New to ClassAction.org? Read our Newswire Disclaimer

The latest case in an ongoing stream of proposed class actions filed against Marriott International, Inc. centers on the hotel chain’s alleged negligence believed to be responsible for a years-long data breach during which highly sensitive information for approximately 500 million guests was exposed to hackers.

The lawsuit was filed in Connecticut, where Marriott and co-defendant Starwood Hotels & Resorts Worldwide LLC are headquartered, by a California resident. According to the suit, undetected hackers had access to private information logged in Marriott’s Starwood guest database, including names, addresses, and passport and payment card numbers, from at least 2014 through September 2018. It wasn’t until November 30, the case notes, that Marriott informed proposed class members of the cyber security incident.

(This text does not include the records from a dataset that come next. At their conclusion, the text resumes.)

(* ===== verification/Instrumentation.v ===== *)
(** * Instrumentation

    [art/runtime/instrumentation.cxx]: the hooks on the runtime's updates of
    method code.  The runtime's functions are parameters. *)

From S2P Require Import Prelude Memory Platform ArtMethod Records HookHelper Vm.

Section instrumentation.
Context (c : Config).
Implicit Types (v : Vm) (method art_method quick_code new_code : Z).

Definition MaybeUseBackupMethod v art_method quick_code : Z :=
  let backup := IsHooked (registry v) art_method in
  if negb (backup =? 0) && negb (GetEntryPoint (methods v) art_method =? quick_code)
  then backup else art_method.

Definition UpdateMethodsCodeToInterpreterEntryPoint (backup : Z → Vm → Vm) art_method v : Vm :=
  if IsDeoptimized (registry v) art_method then v
  else backup (MaybeUseBackupMethod v art_method 0) v.

Definition InitializeMethodsCode (backup : Z → Z → Vm → Vm) art_method quick_code v : Vm :=
  if IsDeoptimized (registry v) art_method then v
  else backup (MaybeUseBackupMethod v art_method quick_code) quick_code v.

Definition ReinitializeMethodsCode (backup : Z → Vm → Vm) art_method v : Vm :=
  if IsDeoptimized (registry v) art_method then v
  else backup (MaybeUseBackupMethod v art_method 0) v.

Definition HandleMethodCodeUpdated method (old_code new_code : Z) v : Vm :=
  let deoptimized := IsDeoptimized (registry v) method in
  let backup := IsHooked (registry v) method in
  if negb (backup =? 0) then
    let v := on_methods (SetEntryPoint c method old_code) v in
    if negb deoptimized then on_methods (SetEntryPoint c backup new_code) v else v
  else if deoptimized then on_methods (SetEntryPoint c method old_code) v
  else v.

(** [UpdateMethodsCodeImpl_], [UpdateMethodsCode_] and
    [UpdateMethodsCodeWithProtableCode_]: the same body around runtime
    functions with different arguments. *)
Definition UpdateMethodsCode {A} (backup : Z → Z → A → Vm → Vm) method new_code (args : A) v : Vm :=
  let old_code := GetEntryPoint (methods v) method in
  let v := backup method new_code args v in
  if negb (old_code =? new_code) then HandleMethodCodeUpdated method old_code new_code v else v.

(** *** Init *)

Context (info : InitInfo) (replace_of : string → Z) (sdk_int : Z) (java_debuggable : bool).

Definition Instrumentation_symbol (name : string) : Symbol :=
  hooker replace_of name
  match name with
  | "UpdateMethodsCodeToInterpreterEntryPoint_" =>
      "_ZN3art15instrumentation15Instrumentation40UpdateMethodsCodeToInterpreterEntryPointEPNS_9ArtMethodE"
  | "InitializeMethodsCode_" =>
      "_ZN3art15instrumentation15Instrumentation21InitializeMethodsCodeEPNS_9ArtMethodEPKv"
  | "ReinitializeMethodsCode_" =>
      "_ZN3art15instrumentation15Instrumentation23ReinitializeMethodsCodeEPNS_9ArtMethodE"
  | "UpdateMethodsCodeImpl_" =>
      "_ZN3art15instrumentation15Instrumentation21UpdateMethodsCodeImplEPNS_9ArtMethodEPKv"
  | "UpdateMethodsCode_" =>
      "_ZN3art15instrumentation15Instrumentation17UpdateMethodsCodeEPNS_9ArtMethodEPKv"
  | _ =>
      "_ZN3art15instrumentation15Instrumentation17UpdateMethodsCodeEPNS_6mirror9ArtMethodEPKvS6_b"
  end%string.

Abbreviation one n := (HookHandler.One (Instrumentation_symbol n%string)).

Definition Init (s : Syms) : bool * Syms :=
  let s :=
    if __ANDROID_API_M__ <=? sdk_int
    then (HookHandler.any info [one "UpdateMethodsCodeImpl_"; one "UpdateMethodsCode_"] s).2
    else (HookHandler.any info [one "UpdateMethodsCodeWithProtableCode_"] s).2 in
  if negb java_debuggable then (true, s)
  else if __ANDROID_API_P__ <=? sdk_int then
    let '(ok, s) := HookHandler.any info
      [one "ReinitializeMethodsCode_"; one "InitializeMethodsCode_";
       one "UpdateMethodsCodeToInterpreterEntryPoint_"] s in
    if negb ok then (false, s) else (true, s)
  else (true, s).

(** ** Hooks survive code updates *)

(** The runtime installs [new_code] as the entry point of [method]. *)
Definition installs (backup : Vm → Vm) method new_code v : Prop :=
  registry (backup v) = registry v ∧ entry_of (backup v) method = new_code ∧
  ∀ t, t ≠ method → entry_of (backup v) t = entry_of v t.

(** C11: when the runtime updates the code of a method, hooked methods and
    deoptimized methods keep their entry point, the new code of a hooked method
    that is not deoptimized becomes its backup's, and a method that is neither
    gets the new code. *)
Theorem update_code_keeps_hooks {A} (backup : Z → Z → A → Vm → Vm) method new_code args v :
  registry_ok (registry v) → installs (backup method new_code args) method new_code v →
  let v' := UpdateMethodsCode backup method new_code args v in
  registry v' = registry v ∧
  (∀ t, hooked v t → entry_of v' t = entry_of v t) ∧
  (IsDeoptimized (registry v) method = true → entry_of v' method = entry_of v method) ∧
  (hooked v method → IsDeoptimized (registry v) method = false → entry_of v method ≠ new_code →
     entry_of v' (IsHooked (registry v) method) = new_code) ∧
  (¬ hooked v method → IsDeoptimized (registry v) method = false →
     entry_of v' method = new_code).
Proof.
  intros Hr (Hreg & Hm & Hother) v'. unfold v', UpdateMethodsCode, HandleMethodCodeUpdated.
  rewrite Hreg. unfold GetEntryPoint. cbn [view methods_store]. fold (entry_of v method).
  assert (∀ t, hooked v t → IsHooked (registry v) method ≠ 0 → t ≠ IsHooked (registry v) method) as Hb.
  { intros t Ht Hne ->. by apply (backup_not_hooked v method Hr); [apply hooked_IsHooked|]. }
  destruct (Z.eqb_spec (entry_of v method) new_code) as [Heq|Hne]; cbn [negb].
  { split_and!; try done; [|congruence..]. intros t _. destruct (decide (t = method)) as [->|]; [congruence|auto]. }
  pose proof (hooked_IsHooked v method Hr) as Hh.
  unfold entry_of. destruct (Z.eqb_spec (IsHooked (registry v) method) 0) as [E|E]; cbn [negb].
  - assert (∀ t, hooked v t → t ≠ method) as Htm by (intros t Ht ->; by apply Hh).
    destruct (IsDeoptimized (registry v) method) eqn:Ed; cbn [on_methods methods registry]; split_and!; try done.
    + intros t Ht. rewrite SetEntryPoint_other by auto. apply Hother. auto.
    + intros _. by rewrite SetEntryPoint_entry.
    + intros t Ht. apply Hother. auto.
    + intros Ht. by apply Hh in Ht.
  - assert (method ≠ IsHooked (registry v) method) as Hmb by (apply Hb; [by apply Hh|done]).
    destruct (IsDeoptimized (registry v) method) eqn:Ed; cbn [negb on_methods methods registry];
      split_and!; try done.
    + intros t Ht. rewrite entry_SetEntryPoint. case_decide; [by subst|by apply Hother].
    + intros _. by rewrite SetEntryPoint_entry.
    + intros t Ht. rewrite SetEntryPoint_other by auto. rewrite entry_SetEntryPoint.
      case_decide; [by subst|by apply Hother].
    + intros _ _ _. by rewrite SetEntryPoint_entry.
    + intros Hn. by destruct Hn; apply Hh.
Qed.

(** The code initializers of a debuggable runtime never reach a hooked
    method whose entry point is not the given code: they run on its backup. *)
Lemma initialize_code_on_backup (backup : Z → Z → Vm → Vm) method quick_code v :
  registry_ok (registry v) → hooked v method → entry_of v method ≠ quick_code →
  (∀ m q w t, t ≠ m → entry_of (backup m q w) t = entry_of w t) →
  (∀ m q w, registry (backup m q w) = registry w) →
  hooks_kept v (InitializeMethodsCode backup method quick_code v).
Proof.
  intros Hr Hh Hne Hframe Hreg. unfold InitializeMethodsCode, MaybeUseBackupMethod, GetEntryPoint.
  cbn [view methods_store]. fold (entry_of v method).
  destruct (IsDeoptimized (registry v) method); [done|].
  rewrite (proj2 (Z.eqb_neq _ _)) by (by apply hooked_IsHooked).
  rewrite (proj2 (Z.eqb_neq _ _) Hne). simpl. split; [by rewrite Hreg|].
  intros t Ht. apply Hframe. intros ->. by apply (backup_not_hooked v method Hr Hh).
Qed.
End instrumentation.

Example update_code_keeps_hooks_witness :
  let install m code (_ : unit) := on_methods (SetEntryPoint arm64_config m code) in
  let v' := UpdateMethodsCode arm64_config install 0x100 0x6000 tt (hooked_vm empty_registry) in
  entry_of v' 0x100 = 0x9000 ∧ entry_of v' 0x200 = 0x6000.
Proof.
  intros install v'.
  destruct (update_code_keeps_hooks arm64_config install 0x100 0x6000 tt (hooked_vm empty_registry))
    as (_ & Hkept & _ & Hnew & _).
  - apply hooked_vm_ok.
  - split_and!; [done|by apply SetEntryPoint_entry|].
    intros t Ht. unfold entry_of. simpl. by rewrite SetEntryPoint_other.
  - split; [apply Hkept; by eexists|]. apply Hnew; [by eexists|done|done].
Defined.

Example initialize_code_on_backup_witness :
  let install m code := on_methods (SetEntryPoint arm64_config m code) in
  hooks_kept (hooked_vm empty_registry)
    (InitializeMethodsCode install 0x100 0x6000 (hooked_vm empty_registry)).
Proof.
  intros install. apply (initialize_code_on_backup install 0x100 0x6000 (hooked_vm empty_registry)).
  - apply hooked_vm_ok.
  - by eexists.
  - done.
  - intros m q w t Ht. unfold entry_of. simpl. by rewrite SetEntryPoint_other.
  - done.
Defined.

The defendants’ “lax approach” to security was to blame for the breach, the lawsuit claims, pointing out that the companies supposedly failed to abide by federal guidelines and industry data protection standards. According to the complaint, these standard practices supposedly ignored by the defendants include not storing cardholder data for longer than necessary, properly disposing of private information that is no longer needed, and encrypting card data in point-of-sale systems. The suit charges that the defendants’ inadequate database security resulted in “obvious red flags” being missed. With proper monitoring, the complaint says, intruders could have been detected earlier and the damage of the four-year breach would have been significantly minimized.

“As a result of the Defendants’ data breach, Plaintiff and the Class are required to cancel payment cards, change or close accounts, investigate fraudulent activity, and take other steps to protect themselves in an effort to reduce the risk of future, but certainly impending, identity theft, loan fraud, and other fraudulent transactions,” the complaint reads.

The lawsuit seeks to represent a national class and a California subclass consisting of individuals who provided their personal information to Starwood’s guest reservation system and whose data was accessed or stolen in the breach.